■ Assignment
Copy out exactly the stretch of the listing below that begins at the line containing "(** What a call" and ends at the line containing "assert (Hlen : length", and copy nothing outside it.

■ Dataset content
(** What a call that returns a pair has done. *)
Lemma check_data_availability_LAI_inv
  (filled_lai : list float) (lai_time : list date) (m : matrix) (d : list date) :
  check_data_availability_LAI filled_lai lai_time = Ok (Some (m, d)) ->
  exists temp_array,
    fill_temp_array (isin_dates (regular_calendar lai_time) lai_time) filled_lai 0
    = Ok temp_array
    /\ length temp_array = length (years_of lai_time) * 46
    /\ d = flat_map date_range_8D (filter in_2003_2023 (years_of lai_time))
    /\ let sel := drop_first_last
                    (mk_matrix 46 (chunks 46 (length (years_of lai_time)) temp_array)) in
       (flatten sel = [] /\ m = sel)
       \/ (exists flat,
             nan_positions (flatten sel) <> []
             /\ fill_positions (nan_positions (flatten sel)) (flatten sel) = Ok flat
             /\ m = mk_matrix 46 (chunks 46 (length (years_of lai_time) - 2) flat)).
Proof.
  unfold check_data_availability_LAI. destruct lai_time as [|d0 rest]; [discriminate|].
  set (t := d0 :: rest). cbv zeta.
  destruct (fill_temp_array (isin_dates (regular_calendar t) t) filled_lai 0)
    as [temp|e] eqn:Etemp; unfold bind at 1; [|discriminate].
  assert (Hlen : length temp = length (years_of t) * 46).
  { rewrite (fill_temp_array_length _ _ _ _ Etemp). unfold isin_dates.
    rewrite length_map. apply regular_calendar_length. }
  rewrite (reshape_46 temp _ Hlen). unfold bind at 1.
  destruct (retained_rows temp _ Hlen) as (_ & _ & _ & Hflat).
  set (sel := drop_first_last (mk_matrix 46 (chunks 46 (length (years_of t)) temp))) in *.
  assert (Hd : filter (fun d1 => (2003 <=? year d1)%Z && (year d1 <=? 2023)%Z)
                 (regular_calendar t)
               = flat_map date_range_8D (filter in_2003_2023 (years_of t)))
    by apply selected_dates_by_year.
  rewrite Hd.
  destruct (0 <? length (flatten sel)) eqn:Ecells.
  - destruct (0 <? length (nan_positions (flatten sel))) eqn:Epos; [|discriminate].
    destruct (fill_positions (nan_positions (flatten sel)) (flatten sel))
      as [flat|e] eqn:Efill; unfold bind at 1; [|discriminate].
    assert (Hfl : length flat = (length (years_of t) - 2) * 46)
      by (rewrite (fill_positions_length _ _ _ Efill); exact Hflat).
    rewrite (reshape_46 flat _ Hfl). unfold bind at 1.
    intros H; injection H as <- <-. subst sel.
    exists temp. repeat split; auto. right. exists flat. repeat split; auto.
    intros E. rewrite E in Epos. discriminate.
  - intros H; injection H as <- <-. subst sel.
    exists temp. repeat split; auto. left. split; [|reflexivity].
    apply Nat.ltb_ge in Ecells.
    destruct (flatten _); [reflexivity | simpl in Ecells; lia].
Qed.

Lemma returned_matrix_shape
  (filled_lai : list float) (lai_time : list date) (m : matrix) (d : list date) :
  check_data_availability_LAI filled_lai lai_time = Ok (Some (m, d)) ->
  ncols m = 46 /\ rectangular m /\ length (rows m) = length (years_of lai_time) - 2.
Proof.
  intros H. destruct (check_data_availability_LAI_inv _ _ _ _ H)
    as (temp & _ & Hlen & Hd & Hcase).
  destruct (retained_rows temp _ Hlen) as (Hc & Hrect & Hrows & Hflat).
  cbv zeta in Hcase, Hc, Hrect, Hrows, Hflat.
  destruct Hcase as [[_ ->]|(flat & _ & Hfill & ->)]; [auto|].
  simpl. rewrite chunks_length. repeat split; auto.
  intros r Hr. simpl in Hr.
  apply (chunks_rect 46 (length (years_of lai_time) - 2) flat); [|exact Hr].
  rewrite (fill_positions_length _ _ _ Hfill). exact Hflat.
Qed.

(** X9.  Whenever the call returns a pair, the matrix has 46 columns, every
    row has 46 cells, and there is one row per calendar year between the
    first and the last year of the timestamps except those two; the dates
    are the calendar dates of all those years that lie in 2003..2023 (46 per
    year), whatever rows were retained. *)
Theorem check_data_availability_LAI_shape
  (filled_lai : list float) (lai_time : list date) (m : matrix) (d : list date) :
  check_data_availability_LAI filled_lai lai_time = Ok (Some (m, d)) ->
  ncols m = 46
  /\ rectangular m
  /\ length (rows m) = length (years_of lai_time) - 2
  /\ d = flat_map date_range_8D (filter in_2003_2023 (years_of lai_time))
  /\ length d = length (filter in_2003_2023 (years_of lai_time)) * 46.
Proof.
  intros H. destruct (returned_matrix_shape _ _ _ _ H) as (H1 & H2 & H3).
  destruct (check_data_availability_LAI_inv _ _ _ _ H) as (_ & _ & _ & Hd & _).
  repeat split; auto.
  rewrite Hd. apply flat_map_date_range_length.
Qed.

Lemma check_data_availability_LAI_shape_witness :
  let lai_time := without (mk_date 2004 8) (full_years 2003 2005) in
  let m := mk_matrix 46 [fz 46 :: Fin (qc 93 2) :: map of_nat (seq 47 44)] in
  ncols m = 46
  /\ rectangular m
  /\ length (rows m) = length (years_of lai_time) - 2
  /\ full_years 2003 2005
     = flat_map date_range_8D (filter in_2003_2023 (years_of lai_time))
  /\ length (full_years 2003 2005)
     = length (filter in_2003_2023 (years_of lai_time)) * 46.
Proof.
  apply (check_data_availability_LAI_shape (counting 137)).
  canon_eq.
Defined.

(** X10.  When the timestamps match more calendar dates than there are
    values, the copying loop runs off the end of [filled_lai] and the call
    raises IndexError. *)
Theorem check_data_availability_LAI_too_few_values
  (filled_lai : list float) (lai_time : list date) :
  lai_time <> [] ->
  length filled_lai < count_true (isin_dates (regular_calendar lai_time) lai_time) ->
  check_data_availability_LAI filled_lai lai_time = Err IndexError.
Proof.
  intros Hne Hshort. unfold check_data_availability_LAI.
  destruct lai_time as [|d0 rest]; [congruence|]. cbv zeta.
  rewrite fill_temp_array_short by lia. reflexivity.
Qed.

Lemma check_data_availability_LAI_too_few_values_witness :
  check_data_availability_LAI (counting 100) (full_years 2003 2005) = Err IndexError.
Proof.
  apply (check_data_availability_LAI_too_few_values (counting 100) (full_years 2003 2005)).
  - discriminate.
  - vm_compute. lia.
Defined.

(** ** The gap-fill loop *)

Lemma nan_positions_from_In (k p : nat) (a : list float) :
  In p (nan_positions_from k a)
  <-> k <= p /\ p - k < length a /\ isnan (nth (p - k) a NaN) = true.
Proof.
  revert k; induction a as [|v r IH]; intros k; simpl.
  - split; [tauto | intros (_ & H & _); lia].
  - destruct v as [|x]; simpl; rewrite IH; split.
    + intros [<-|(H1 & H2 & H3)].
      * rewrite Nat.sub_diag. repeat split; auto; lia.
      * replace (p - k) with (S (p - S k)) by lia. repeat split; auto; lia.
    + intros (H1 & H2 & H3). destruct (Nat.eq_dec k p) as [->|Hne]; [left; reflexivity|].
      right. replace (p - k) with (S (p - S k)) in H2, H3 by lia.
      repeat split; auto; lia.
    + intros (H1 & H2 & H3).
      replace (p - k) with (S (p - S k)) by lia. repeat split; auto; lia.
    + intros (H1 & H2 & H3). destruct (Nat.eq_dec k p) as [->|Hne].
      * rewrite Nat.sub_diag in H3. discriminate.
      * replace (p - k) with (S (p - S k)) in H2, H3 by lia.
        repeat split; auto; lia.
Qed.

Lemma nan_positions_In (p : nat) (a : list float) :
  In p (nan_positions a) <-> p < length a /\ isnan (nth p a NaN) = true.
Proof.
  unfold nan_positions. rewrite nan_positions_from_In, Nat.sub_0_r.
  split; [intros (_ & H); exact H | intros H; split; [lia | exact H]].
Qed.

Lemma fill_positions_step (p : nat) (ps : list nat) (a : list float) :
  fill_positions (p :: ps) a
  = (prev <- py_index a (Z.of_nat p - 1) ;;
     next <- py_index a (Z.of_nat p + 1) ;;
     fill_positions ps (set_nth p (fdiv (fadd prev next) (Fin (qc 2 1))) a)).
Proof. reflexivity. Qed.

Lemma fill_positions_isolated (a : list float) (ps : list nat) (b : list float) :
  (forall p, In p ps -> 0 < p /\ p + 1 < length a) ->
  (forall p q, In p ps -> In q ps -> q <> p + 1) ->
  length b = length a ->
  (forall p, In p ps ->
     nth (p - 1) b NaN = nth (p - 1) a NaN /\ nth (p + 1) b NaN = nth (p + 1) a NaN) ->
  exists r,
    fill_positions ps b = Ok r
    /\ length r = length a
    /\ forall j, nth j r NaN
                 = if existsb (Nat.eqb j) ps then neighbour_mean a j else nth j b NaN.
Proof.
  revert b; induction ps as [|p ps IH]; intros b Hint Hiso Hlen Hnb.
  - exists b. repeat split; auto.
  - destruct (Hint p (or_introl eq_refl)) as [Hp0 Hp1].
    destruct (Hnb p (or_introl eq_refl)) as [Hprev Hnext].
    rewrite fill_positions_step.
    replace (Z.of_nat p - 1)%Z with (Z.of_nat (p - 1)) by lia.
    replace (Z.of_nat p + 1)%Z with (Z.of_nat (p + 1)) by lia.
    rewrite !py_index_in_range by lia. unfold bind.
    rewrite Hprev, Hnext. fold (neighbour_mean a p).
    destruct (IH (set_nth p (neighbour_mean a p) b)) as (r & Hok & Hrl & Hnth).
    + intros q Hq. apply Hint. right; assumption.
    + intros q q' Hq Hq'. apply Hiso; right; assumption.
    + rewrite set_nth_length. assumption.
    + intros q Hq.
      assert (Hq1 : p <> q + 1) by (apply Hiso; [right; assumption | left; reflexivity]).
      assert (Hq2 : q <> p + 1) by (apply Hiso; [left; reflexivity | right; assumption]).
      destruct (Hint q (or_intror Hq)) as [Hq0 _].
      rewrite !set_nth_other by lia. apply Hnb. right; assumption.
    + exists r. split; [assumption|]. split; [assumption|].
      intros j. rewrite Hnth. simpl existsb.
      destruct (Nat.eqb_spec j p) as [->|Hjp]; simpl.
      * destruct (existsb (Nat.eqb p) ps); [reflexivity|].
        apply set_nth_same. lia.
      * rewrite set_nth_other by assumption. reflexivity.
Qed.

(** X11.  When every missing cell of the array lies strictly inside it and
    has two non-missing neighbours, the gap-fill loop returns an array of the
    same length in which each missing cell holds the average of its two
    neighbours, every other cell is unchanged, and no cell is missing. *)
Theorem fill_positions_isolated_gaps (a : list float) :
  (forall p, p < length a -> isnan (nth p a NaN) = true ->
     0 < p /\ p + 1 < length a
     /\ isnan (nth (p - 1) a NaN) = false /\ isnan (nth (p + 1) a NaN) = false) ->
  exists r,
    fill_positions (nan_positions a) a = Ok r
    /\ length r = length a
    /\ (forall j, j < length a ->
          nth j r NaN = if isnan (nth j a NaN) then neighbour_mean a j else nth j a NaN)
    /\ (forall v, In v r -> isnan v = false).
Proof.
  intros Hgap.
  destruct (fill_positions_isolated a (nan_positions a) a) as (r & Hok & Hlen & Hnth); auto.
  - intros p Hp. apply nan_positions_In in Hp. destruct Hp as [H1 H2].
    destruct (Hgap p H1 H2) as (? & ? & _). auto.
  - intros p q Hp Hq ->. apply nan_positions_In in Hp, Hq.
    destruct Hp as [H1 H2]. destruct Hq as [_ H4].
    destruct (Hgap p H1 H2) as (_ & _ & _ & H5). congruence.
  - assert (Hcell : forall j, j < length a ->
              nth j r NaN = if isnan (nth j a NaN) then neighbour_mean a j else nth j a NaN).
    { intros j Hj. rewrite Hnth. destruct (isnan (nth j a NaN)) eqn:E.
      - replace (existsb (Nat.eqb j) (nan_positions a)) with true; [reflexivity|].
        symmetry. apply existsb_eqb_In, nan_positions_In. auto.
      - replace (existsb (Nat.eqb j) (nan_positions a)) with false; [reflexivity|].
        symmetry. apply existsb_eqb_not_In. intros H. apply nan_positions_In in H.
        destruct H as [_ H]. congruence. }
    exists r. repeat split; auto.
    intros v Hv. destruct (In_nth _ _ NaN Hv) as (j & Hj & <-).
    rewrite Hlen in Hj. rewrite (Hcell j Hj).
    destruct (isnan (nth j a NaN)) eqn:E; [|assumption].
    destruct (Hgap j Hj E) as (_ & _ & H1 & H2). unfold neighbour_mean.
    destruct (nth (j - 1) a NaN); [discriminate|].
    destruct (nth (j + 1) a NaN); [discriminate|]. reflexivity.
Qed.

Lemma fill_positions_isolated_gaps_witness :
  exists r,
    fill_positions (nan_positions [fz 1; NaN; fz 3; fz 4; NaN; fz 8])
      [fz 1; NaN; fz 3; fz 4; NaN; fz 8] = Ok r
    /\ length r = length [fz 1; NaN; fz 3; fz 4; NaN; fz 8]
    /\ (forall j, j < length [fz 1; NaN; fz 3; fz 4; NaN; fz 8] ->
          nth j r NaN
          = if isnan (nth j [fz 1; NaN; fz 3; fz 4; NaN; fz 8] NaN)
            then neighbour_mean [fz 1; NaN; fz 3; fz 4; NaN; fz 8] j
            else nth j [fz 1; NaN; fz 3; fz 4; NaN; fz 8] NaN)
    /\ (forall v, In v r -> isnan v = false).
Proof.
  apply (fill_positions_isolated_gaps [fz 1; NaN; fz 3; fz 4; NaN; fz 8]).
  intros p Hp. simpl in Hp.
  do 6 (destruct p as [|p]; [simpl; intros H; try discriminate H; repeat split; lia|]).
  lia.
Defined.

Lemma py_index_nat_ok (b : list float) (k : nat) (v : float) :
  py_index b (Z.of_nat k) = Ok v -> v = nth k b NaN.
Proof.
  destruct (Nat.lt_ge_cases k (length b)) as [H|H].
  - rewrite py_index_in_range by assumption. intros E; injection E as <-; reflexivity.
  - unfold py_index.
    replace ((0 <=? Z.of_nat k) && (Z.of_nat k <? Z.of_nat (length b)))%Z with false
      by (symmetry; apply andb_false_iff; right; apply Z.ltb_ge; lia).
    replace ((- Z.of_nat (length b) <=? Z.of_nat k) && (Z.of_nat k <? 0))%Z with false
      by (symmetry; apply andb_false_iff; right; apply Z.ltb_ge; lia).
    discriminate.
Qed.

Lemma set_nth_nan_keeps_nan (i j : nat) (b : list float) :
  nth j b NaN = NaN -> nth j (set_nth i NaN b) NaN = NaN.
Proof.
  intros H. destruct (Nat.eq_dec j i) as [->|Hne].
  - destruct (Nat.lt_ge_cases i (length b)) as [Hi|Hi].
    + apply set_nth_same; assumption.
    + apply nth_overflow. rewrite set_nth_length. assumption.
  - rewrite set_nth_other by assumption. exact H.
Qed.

==

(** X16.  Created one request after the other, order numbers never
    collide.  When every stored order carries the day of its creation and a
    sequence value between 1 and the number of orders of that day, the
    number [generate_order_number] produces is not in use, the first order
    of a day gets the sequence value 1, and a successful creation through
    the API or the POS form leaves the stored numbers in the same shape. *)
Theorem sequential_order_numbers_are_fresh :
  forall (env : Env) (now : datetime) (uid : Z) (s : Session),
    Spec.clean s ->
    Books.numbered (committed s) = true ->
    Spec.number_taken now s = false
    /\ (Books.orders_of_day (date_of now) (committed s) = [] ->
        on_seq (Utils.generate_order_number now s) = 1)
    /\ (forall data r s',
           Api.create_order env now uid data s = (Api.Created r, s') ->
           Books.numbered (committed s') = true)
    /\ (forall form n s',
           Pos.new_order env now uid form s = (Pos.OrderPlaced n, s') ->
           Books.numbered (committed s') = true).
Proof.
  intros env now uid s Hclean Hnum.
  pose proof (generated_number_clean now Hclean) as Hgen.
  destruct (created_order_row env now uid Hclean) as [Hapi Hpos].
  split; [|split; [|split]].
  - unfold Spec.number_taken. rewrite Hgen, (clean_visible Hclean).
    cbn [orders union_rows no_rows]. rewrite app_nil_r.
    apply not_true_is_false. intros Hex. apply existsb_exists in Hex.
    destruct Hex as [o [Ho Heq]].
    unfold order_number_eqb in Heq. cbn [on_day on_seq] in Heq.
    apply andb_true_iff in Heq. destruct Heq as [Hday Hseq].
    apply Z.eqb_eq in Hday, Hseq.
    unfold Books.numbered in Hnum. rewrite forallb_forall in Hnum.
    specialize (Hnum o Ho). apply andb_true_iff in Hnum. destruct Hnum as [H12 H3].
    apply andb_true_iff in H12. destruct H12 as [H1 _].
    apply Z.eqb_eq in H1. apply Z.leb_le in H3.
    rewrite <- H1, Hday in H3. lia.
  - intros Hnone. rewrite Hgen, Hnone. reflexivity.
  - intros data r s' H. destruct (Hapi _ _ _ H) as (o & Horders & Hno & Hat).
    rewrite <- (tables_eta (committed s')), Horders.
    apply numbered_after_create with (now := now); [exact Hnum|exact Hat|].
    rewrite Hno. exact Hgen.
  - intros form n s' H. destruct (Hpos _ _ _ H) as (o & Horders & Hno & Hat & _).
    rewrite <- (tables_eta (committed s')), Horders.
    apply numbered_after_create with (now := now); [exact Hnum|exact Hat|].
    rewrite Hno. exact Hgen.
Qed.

■ Solution for this task
(** What a call that returns a pair has done. *)
Lemma check_data_availability_LAI_inv
  (filled_lai : list float) (lai_time : list date) (m : matrix) (d : list date) :
  check_data_availability_LAI filled_lai lai_time = Ok (Some (m, d)) ->
  exists temp_array,
    fill_temp_array (isin_dates (regular_calendar lai_time) lai_time) filled_lai 0
    = Ok temp_array
    /\ length temp_array = length (years_of lai_time) * 46
    /\ d = flat_map date_range_8D (filter in_2003_2023 (years_of lai_time))
    /\ let sel := drop_first_last
                    (mk_matrix 46 (chunks 46 (length (years_of lai_time)) temp_array)) in
       (flatten sel = [] /\ m = sel)
       \/ (exists flat,
             nan_positions (flatten sel) <> []
             /\ fill_positions (nan_positions (flatten sel)) (flatten sel) = Ok flat
             /\ m = mk_matrix 46 (chunks 46 (length (years_of lai_time) - 2) flat)).
Proof.
  unfold check_data_availability_LAI. destruct lai_time as [|d0 rest]; [discriminate|].
  set (t := d0 :: rest). cbv zeta.
  destruct (fill_temp_array (isin_dates (regular_calendar t) t) filled_lai 0)
    as [temp|e] eqn:Etemp; unfold bind at 1; [|discriminate].
  assert (Hlen : length temp = length (years_of t) * 46).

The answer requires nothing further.